-- Work instructions --
Look below for the line holding "Theorem push_returns_retransmits (msg" and the line holding "destruct (backend_returns pm". Transcribe exactly those lines and all lines between them, nothing more.

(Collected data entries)
Lemma push_returns l msg (w : CMS M E) :
  room w l → ∃ r w', DefaultPushFunc codec l msg w = Done r w' ∧
    (∀ l', l' ≠ l → room w l' → room w' l') ∧ ∀ l' i u, conn_at w l' i u → conn_at w' l' i u.
Proof.
  intros (ch & Hq & Hroom). unfold DefaultPushFunc.
  destruct (Marshal codec (AMessage msg)) as [err|payload]; [by eexists _, w|].
  unfold queued, outbox in Hq. apply fmap_Some in Hq as (c & Hl & ->).
  destruct (Send_returns l payload (world w) c Hl Hroom) as (r & w' & E1).
  assert (conn_Send l payload w = Done r (part_set (T := World E) w' w)) as E2.
  { unfold conn_Send, cms_conn, zoom. cbn [part_get cms_world world_conn conn_Send]. by rewrite E1. }
  exists (errorf_pre "failed to send message: " <$> r), (part_set (T := World E) w' w).
  erewrite bind_done by exact E2. split_and!; [by destruct r| |].
  - intros l' Hne (ch' & Hq' & Hr'). exists ch'. split; [|done].
    pose proof (only_Send l payload (world w) l' ltac:(congruence)) as Ho. rewrite E1 in Ho.
    unfold queued in *. cbn in *. congruence.
  - intros l' i u Hat. pose proof (conn_Send_at w l payload l' i u Hat) as Ha. by rewrite E2 in Ha.
Qed.

Lemma Update_returns l (w : CMS M E) i u :
  conn_at w l i u → ∃ w', conn_UpdateActivityTime l w = Done tt w' ∧
    (∀ l', queued w' l' = queued w l') ∧ ∀ l' i u, conn_at w l' i u → conn_at w' l' i u.
Proof.
  intros Hat. destruct (conn_UpdateActivityTime_done _ _ _ _ Hat) as (w' & E1). exists w'.
  split_and!; [done| |].
  - intros l'. eapply Update_outbox, zoom_world_inv. exact E1.
  - intros l' i' u' Ha. pose proof (conn_UpdateActivityTime_at w l l' i' u' Ha) as Hx. by rewrite E1 in Hx.
Qed.

Lemma push_each_returns msg ls s :
  NoDup ls → (∀ l, l ∈ ls → room (rest s) l) →
  ∃ res w', push_each (DefaultPushFunc codec) ls msg s = Done res (part_set w' s) ∧
    ∀ l i u, conn_at (rest s) l i u → conn_at w' l i u.
Proof.
  revert s. induction ls as [|c ls IH]; intros s Hnd Hroom; cbn [push_each].
  { exists None, (rest s). split; [by destruct s|done]. }
  apply NoDup_cons_1_1 in Hnd as Hc. apply NoDup_cons_1_2 in Hnd.
  destruct (push_returns c msg (rest s)) as (r & w1 & E1 & Hr1 & Ha1); [apply Hroom; by left|].
  erewrite bind_done by (apply zoom_rest_done; exact E1). destruct r as [e|]; [by exists (Some e), w1|].
  destruct (Hroom c) as (ch & Hq & _); [by left|]. unfold queued, outbox in Hq.
  apply fmap_Some in Hq as (cc & Hcc & _).
  destruct (Update_returns c w1 (id cc) (sess_user (sess cc))) as (w2 & E2 & Hq2 & Ha2).
  { apply Ha1. by exists cc. }
  erewrite bind_done by (apply zoom_rest_done; exact E2).
  destruct (IH (part_set w2 (part_set w1 s)) Hnd) as (res & w3 & E3 & Ha3).
  - intros l Hl. destruct (Hr1 l) as (ch' & Hq' & Hroom'); [by intros ->|apply Hroom; by right|].
    exists ch'. split; [|done]. change (queued w2 l = Some ch'). by rewrite Hq2.
  - exists res, w3. split; [exact E3|]. intros l i u Hl. by apply Ha3, Ha2, Ha1.
Qed.

(** The downstream handler on a list of connections that are there. *)
Lemma backend_returns pm ls s :
  Reachable s → closed (mgr s) = false → NoDup ls → (∀ l, l ∈ ls → room (rest s) l) →
  ∃ res s', Backend_Handle (DefaultPushFunc codec) ls pm s = Done res s' ∧
    ∀ l, l ∈ ls → ∃ i u, conn_at (rest s) l i u ∧ is_Some (tasks_of s' !! taskKey i (pm_MessageId pm)).
Proof.
  intros Hreach Hc Hnd Hroom.
  destruct (push_each_returns (downstream pm) ls s Hnd Hroom) as (res & w2 & E2 & Hat).
  assert (∀ l, l ∈ ls → ∃ i u, conn_at (rest s) l i u) as Hid.
  { intros l (ch & Hq & _)%Hroom. unfold queued, outbox in Hq. apply fmap_Some in Hq as (c & Hcl & _).
    by exists (id c), (sess_user (sess c)), c. }
  destruct (Start_registers ls (downstream pm) (part_set w2 s)) as (s' & E3 & _ & _ & _ & _ & Hk & _).
  - apply rt_inv_rest. by apply Reachable_inv.
  - done.
  - intros l (i & u & Hl)%Hid. exists i. by eapply conn_ID_at, Hat.
  - exists res, s'. split; [by eapply defer_done|]. intros l Hl. destruct (Hid l Hl) as (i & u & Ha).
    exists i, u. split; [done|]. apply (Hk l i Hl). by eapply conn_ID_at, Hat.
Qed.

(** C3. A push never hangs or dies while the receiver's queues have room: it returns, and
    if the request is complete, then also when a push fails every connection of
    the receiver has a retransmission of the message. *)
Theorem push_returns_retransmits (msg : Xmq.XMessage) (pm : PushMessage) s m :
  Reachable s → closed (mgr s) = false → cm_rep (rest s) m →
  json_Unmarshal_push (Xmq.Val msg) = inr pm →
  (∀ l, mine pm m l → room (rest s) l) →
  ∃ res s', consumePushMessage (lc_handler (E := E) dispatcher) msg s = Done res s' ∧
    (pm_MessageId pm ≠ "" ∧ pm_BizId pm ≠ 0%N ∧ pm_ReceiverId pm ≠ 0%N →
     ∀ l, mine pm m l → ∃ i u, conn_at (rest s) l i u ∧
       is_Some (tasks_of s' !! taskKey i (pm_MessageId pm))).
Proof.
  intros Hreach Hc Hr Hj Hroom.
  destruct (Find_rep (rest s) m (receiver pm) Hr) as (_ & ls & w1 & Ef & Hnd & Hin & Hr1 & Hh).
  unfold consumePushMessage, findConn. rewrite Hj. cbn [reg_FindUserConn rts_registry cms_registry].
  erewrite bind_done.
  2: { erewrite bind_done by (apply zoom_rest_done; exact Ef). reflexivity. }
  cbn [fst snd]. case_bool_decide as Hu.
  2: { eexists _, _. split; [reflexivity|]. intros _ l [d Hd]. destruct Hu. apply elem_of_users. by exists d, l. }
  destruct (backend_returns pm ls (part_set w1 s)) as (res & s' & E2 & Hk); [|done|done| |].
  { by apply (Reachable_exec (EWorld w1) s). }
  { intros l Hl%Hin%Hroom. destruct Hl as (ch & Hq & Hch). exists ch. split; [|done].
    unfold queued, outbox in *. cbn [rest part_set rts_rest]. by rewrite Hh. }
  cbn [lc_handler OnReceiveFromBackend]. unfold lc_OnReceiveFromBackend.
  destruct (String.eqb_spec (pm_MessageId pm) ""); [by eexists _, _; split; [reflexivity|intros []]|].
  destruct (N.eqb_spec (pm_BizId pm) 0); [by eexists _, _; split; [reflexivity|intros (? & ? & ?)]|].
  destruct (N.eqb_spec (pm_ReceiverId pm) 0); [by eexists _, _; split; [reflexivity|intros (? & ? & ?)]|].
  exists res, s'. split; [by erewrite bind_done by exact E2|]. intros _ l Hl%Hin.
  destruct (Hk l Hl) as (i & u & Hat & Ht). exists i, u. split; [|done].
  by apply (conn_at_same_heap w1).
Qed.

End Delivery.

(** ** Witnesses: user 7's laptop is connected *)

#[local] Existing Instance sim_multierr.
#[local] Existing Instance sim_multierr_spec.
#[local] Instance sim_opt : OptApply := sim_option_apply.
#[local] Instance sim_opt_spec : @OptApplySpec sim_opt := sim_option_apply_spec.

-- Task result --
Theorem push_returns_retransmits (msg : Xmq.XMessage) (pm : PushMessage) s m :
  Reachable s → closed (mgr s) = false → cm_rep (rest s) m →
  json_Unmarshal_push (Xmq.Val msg) = inr pm →
  (∀ l, mine pm m l → room (rest s) l) →
  ∃ res s', consumePushMessage (lc_handler (E := E) dispatcher) msg s = Done res s' ∧
    (pm_MessageId pm ≠ "" ∧ pm_BizId pm ≠ 0%N ∧ pm_ReceiverId pm ≠ 0%N →
     ∀ l, mine pm m l → ∃ i u, conn_at (rest s) l i u ∧
       is_Some (tasks_of s' !! taskKey i (pm_MessageId pm))).
Proof.
  intros Hreach Hc Hr Hj Hroom.
  destruct (Find_rep (rest s) m (receiver pm) Hr) as (_ & ls & w1 & Ef & Hnd & Hin & Hr1 & Hh).
  unfold consumePushMessage, findConn. rewrite Hj. cbn [reg_FindUserConn rts_registry cms_registry].
  erewrite bind_done.
  2: { erewrite bind_done by (apply zoom_rest_done; exact Ef). reflexivity. }
  cbn [fst snd]. case_bool_decide as Hu.
  2: { eexists _, _. split; [reflexivity|]. intros _ l [d Hd]. destruct Hu. apply elem_of_users. by exists d, l. }
  destruct (backend_returns pm ls (part_set w1 s)) as (res & s' & E2 & Hk); [|done|done| |].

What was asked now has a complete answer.